== Work to complete ==
Your answer should be every line with the word "assert", copied from the data below.
==== Supplied records
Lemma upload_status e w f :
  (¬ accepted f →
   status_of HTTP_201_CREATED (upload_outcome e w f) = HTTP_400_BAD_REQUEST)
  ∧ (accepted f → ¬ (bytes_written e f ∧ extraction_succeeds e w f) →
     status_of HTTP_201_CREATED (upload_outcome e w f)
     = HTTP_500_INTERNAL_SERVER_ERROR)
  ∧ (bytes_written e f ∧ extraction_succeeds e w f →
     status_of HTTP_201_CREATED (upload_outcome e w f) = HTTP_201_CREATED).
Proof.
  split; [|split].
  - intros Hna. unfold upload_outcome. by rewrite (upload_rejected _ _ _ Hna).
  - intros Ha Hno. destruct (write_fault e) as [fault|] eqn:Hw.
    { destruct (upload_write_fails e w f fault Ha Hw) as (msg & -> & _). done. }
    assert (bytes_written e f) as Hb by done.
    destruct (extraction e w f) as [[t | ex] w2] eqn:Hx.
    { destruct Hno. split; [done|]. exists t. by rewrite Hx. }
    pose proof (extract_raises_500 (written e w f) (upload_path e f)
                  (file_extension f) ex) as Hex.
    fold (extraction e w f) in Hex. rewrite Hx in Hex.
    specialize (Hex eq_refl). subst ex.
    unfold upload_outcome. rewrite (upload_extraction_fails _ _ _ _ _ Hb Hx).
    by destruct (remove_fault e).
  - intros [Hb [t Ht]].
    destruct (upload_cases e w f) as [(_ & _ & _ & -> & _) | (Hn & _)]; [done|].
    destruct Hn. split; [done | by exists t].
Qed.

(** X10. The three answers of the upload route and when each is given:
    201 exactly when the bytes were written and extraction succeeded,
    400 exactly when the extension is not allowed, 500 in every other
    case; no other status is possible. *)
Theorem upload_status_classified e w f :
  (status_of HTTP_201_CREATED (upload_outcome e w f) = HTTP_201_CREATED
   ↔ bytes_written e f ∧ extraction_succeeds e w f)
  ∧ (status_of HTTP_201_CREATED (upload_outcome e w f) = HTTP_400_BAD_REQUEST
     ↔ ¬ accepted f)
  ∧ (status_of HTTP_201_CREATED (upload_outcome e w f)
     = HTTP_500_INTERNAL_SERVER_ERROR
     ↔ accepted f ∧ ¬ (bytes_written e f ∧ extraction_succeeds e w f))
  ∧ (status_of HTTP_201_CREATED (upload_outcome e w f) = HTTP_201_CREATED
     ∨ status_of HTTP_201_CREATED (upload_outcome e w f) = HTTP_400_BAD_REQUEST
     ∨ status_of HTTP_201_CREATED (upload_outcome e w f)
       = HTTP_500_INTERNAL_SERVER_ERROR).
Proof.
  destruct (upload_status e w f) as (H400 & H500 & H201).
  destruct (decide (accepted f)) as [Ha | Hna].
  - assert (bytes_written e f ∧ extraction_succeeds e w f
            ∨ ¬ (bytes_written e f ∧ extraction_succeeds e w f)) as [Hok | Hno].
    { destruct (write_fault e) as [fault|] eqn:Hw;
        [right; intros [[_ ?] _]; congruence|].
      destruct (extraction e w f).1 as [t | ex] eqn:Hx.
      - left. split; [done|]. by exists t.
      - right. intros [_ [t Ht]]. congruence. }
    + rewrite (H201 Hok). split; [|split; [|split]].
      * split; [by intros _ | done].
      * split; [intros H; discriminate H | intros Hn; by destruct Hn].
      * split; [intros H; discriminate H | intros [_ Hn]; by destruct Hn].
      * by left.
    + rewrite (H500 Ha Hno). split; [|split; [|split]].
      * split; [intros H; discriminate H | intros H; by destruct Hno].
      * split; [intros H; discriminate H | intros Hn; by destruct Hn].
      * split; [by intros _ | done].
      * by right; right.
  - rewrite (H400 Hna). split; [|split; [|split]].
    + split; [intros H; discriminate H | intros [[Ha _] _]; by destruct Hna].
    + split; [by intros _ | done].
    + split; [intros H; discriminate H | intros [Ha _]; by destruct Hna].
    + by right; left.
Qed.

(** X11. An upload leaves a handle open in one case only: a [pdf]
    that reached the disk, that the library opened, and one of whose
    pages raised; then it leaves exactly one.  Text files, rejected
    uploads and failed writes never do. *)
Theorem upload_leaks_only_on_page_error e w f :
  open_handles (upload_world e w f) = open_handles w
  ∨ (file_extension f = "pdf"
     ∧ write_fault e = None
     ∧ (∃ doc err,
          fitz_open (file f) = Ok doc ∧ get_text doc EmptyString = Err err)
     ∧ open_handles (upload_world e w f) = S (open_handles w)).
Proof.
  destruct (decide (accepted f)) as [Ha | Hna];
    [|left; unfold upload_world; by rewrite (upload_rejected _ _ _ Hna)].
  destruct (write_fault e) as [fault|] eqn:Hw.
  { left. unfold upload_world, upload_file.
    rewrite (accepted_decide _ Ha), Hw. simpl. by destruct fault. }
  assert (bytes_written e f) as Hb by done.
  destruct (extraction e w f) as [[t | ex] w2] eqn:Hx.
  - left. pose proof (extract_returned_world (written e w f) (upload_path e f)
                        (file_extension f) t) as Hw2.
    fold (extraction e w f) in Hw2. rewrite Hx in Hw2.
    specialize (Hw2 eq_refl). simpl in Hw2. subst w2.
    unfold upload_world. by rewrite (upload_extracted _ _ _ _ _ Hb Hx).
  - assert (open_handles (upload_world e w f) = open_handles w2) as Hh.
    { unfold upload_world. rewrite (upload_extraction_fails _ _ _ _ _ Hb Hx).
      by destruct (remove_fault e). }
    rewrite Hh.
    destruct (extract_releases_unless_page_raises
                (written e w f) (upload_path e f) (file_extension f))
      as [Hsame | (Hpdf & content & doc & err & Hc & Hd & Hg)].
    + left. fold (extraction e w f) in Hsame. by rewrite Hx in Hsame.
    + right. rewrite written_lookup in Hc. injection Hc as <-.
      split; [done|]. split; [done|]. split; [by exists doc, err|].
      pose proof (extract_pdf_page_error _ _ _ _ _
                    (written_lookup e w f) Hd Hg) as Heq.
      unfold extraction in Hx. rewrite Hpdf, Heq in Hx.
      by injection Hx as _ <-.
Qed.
========
== Answer to the problem ==
    assert (bytes_written e f) as Hb by done.
  - assert (bytes_written e f ∧ extraction_succeeds e w f
  assert (bytes_written e f) as Hb by done.
  - assert (open_handles (upload_world e w f) = open_handles w2) as Hh.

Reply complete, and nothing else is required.